Sheila Pressley stood in the kitchen preparing dinner when her son, Donta Walker, approached her with a question.
When the King High senior said, "Now mom, hear me out," she knew to expect something more than a request for lunch money.
"He's always leery about how I'm going to react," Pressley explained. "So I said, 'Okay, what is it?' And he said, "I'm going to enlist in the military."
Similar scenes have occurred all over Hillsborough County this spring with graduating seniors opting to serve their country. An adventurous excitement typically underscores the enlistee's perspective, and the teenager's sense of invincibility often negates the life or death factors.
Yet for parents well aware we're a nation at war, the announcement can be chilling. Pressley's parental protection instincts kicked in, as they would with many moms and dads. She immediately began to worry.
Donta, who signed to enter the Air Force in February, knew what to expect and came equipped with answers.
"He had done a lot of research," Pressley said. "To my surprise, he had been on the Internet, too, and gone to different military channels. He had spent a lot of time finding out about what's going on."
After four years in King High's Naval Junior ROTC, Donta, 17, said he had developed a sense of the pros and cons of military service. He also knew his mother would be concerned about his well-being if he ended up in combat.
"I had to just break it down to her because that's a lot of people's viewpoint of the military, 'Oh you're going to die,' " Donta said. "I had to get that common stereotype out of her head."
Pressley also got advice from the customers she deals with as an employee at USAA Insurance, which primarily serves military families. She sought reassurances and received them from nearly everyone she talked to.
"Now I back him, and I'm proud of him," Pressley said.
It was a different situation for Teresa Sheppard, a 17-year-old King High senior. She already belongs to a military family. Her mother was in the Air Force. Her father was in the Army, and her brother attended West Point. Both her brother and cousin served in the Middle East.
Consequently, the advice she received centered more on what branch of the military might best fit her skills and less on the fear of combat.
"My brother took two tours to Afghanistan, and my cousin has been in Afghanistan," Teresa said when asked about fears her parents may have had. "Seeing them go there and come back kind of helped.
"I just try to keep my mind open and have hope that everything we do will go well."
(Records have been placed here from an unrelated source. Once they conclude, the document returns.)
Module CallStore.
Inductive Direction := DirectionInbound | DirectionOutbound.
Inductive State :=
| StateInitiating | StateRinging | StateAnswered | StateActive
| StateCompleted | StateFailed | StateCancelled.
Inductive MediaState := MediaStateActive | MediaStateHeld.
#[export] Instance Direction_eq : EqDecision Direction.
Proof. solve_decision. Defined.
#[export] Instance State_eq : EqDecision State.
Proof. solve_decision. Defined.
#[export] Instance MediaState_eq : EqDecision MediaState.
Proof. solve_decision. Defined.

Record Call := {
  ID : UUID;
  OrganizationID : UUID;
  VoiceAgentID : option UUID;
  TrunkID : option UUID;
  TrunkEndpointID : option UUID;
  CallDirection : Direction;
  CallState : State;
  CallMediaState : MediaState;
  FromUri : string;
  ToUri : string;
  SipCallID : option string;
  StartedAt : option Z;
  AnsweredAt : option Z;
  EndedAt : option Z;
  HangupReason : option string;
  CreatedAt : Z;
  UpdatedAt : Z;
}.

(** The zero value a query returns with its error. *)
Definition zero_call : Call := {|
  ID := uuid_Nil; OrganizationID := uuid_Nil; VoiceAgentID := None; TrunkID := None;
  TrunkEndpointID := None; CallDirection := DirectionInbound; CallState := StateInitiating;
  CallMediaState := MediaStateActive; FromUri := ""; ToUri := ""; SipCallID := None;
  StartedAt := None; AnsweredAt := None; EndedAt := None; HangupReason := None;
  CreatedAt := 0; UpdatedAt := 0 |}.

Definition is_terminal (s : State) : bool :=
  match s with StateCompleted | StateFailed | StateCancelled => true | _ => false end.

(** A row of [outbox_events] as [mutate] writes it; the [resource] of the payload
    is the row the mutation returned. *)
Record Event := {
  ev_Subject : string;
  ev_AggregateID : UUID;
  ev_OrganizationID : UUID;
  ev_Resource : Call;
  ev_OccurredAt : Z;
}.

Record DB := { calls : gmap UUID Call; events : list Event }.
Definition set_calls (m : gmap UUID Call) (d : DB) : DB := {| calls := m; events := events d |}.
Definition no_rows {A} : result A := inr (Sentinel ErrNoRows).

(** ** Queries *)

Section Queries.
Context (now : Z).

(** [set_updated_at], the trigger of every update. *)
Definition touch (c : Call) : Call :=
  {| ID := ID c; OrganizationID := OrganizationID c; VoiceAgentID := VoiceAgentID c;
     TrunkID := TrunkID c; TrunkEndpointID := TrunkEndpointID c;
     CallDirection := CallDirection c; CallState := CallState c;
     CallMediaState := CallMediaState c; FromUri := FromUri c; ToUri := ToUri c;
     SipCallID := SipCallID c; StartedAt := StartedAt c; AnsweredAt := AnsweredAt c;
     EndedAt := EndedAt c; HangupReason := HangupReason c;
     CreatedAt := CreatedAt c; UpdatedAt := now |}.
Definition with_state (s : State) (answered ended : option Z) (reason : option string) (c : Call)
    : Call :=
  {| ID := ID c; OrganizationID := OrganizationID c; VoiceAgentID := VoiceAgentID c;
     TrunkID := TrunkID c; TrunkEndpointID := TrunkEndpointID c;
     CallDirection := CallDirection c; CallState := s;
     CallMediaState := CallMediaState c; FromUri := FromUri c; ToUri := ToUri c;
     SipCallID := SipCallID c; StartedAt := StartedAt c; AnsweredAt := answered;
     EndedAt := ended; HangupReason := reason;
     CreatedAt := CreatedAt c; UpdatedAt := UpdatedAt c |}.
Definition with_media (m : MediaState) (c : Call) : Call :=
  {| ID := ID c; OrganizationID := OrganizationID c; VoiceAgentID := VoiceAgentID c;
     TrunkID := TrunkID c; TrunkEndpointID := TrunkEndpointID c;
     CallDirection := CallDirection c; CallState := CallState c;
     CallMediaState := m; FromUri := FromUri c; ToUri := ToUri c;
     SipCallID := SipCallID c; StartedAt := StartedAt c; AnsweredAt := AnsweredAt c;
     EndedAt := EndedAt c; HangupReason := HangupReason c;
     CreatedAt := CreatedAt c; UpdatedAt := UpdatedAt c |}.
Definition with_route (trunk endpoint : option UUID) (c : Call) : Call :=
  {| ID := ID c; OrganizationID := OrganizationID c; VoiceAgentID := VoiceAgentID c;
     TrunkID := trunk; TrunkEndpointID := endpoint;
     CallDirection := CallDirection c; CallState := CallState c;
     CallMediaState := CallMediaState c; FromUri := FromUri c; ToUri := ToUri c;
     SipCallID := SipCallID c; StartedAt := StartedAt c; AnsweredAt := AnsweredAt c;
     EndedAt := EndedAt c; HangupReason := HangupReason c;
     CreatedAt := CreatedAt c; UpdatedAt := UpdatedAt c |}.
Definition with_sip (sip : option string) (c : Call) : Call :=
  {| ID := ID c; OrganizationID := OrganizationID c; VoiceAgentID := VoiceAgentID c;
     TrunkID := TrunkID c; TrunkEndpointID := TrunkEndpointID c;
     CallDirection := CallDirection c; CallState := CallState c;
     CallMediaState := CallMediaState c; FromUri := FromUri c; ToUri := ToUri c;
     SipCallID := sip; StartedAt := StartedAt c; AnsweredAt := AnsweredAt c;
     EndedAt := EndedAt c; HangupReason := HangupReason c;
     CreatedAt := CreatedAt c; UpdatedAt := UpdatedAt c |}.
Spoto High senior Nikeya Alexander sits at the other end of the spectrum. No one in her family has served in the military, but she's no less excited about her decision to join the Army National Guard. She has already started her once-a-month weekend training and says she has found a new family among her fellow soldiers.
As for combat, she likely won't end up on a battlefield, but wouldn't mind if she got called into action.
"It's two different worlds, the civilian world and the military world," said Alexander, 18. "In the civilian world, people think, 'You're crazy for going across there and fighting.'
"But once you get into the military world and see how unselfish your comrades are, it makes you want to fight for your country. Now when I see people not standing for the pledge, it makes me mad. I know that so many people complain about America, but they have it way better than a lot of other countries."
In a way, I understand Alexander's outlook. My admiration for the military rose after moving into a neighborhood full of veterans and active officers in 2001. When 9/11 occurred that same year, it proved a painful reminder of how fortunate Americans are and how grateful we should be.
I've always made college an expectation for my two teenagers, but if they walked in tomorrow with an interest in joining the service, I wouldn't shudder at the thought.
But I do hope they would come in with some research.
That's all I'm saying.
Times correspondent Beionny Mickles contributed to this column.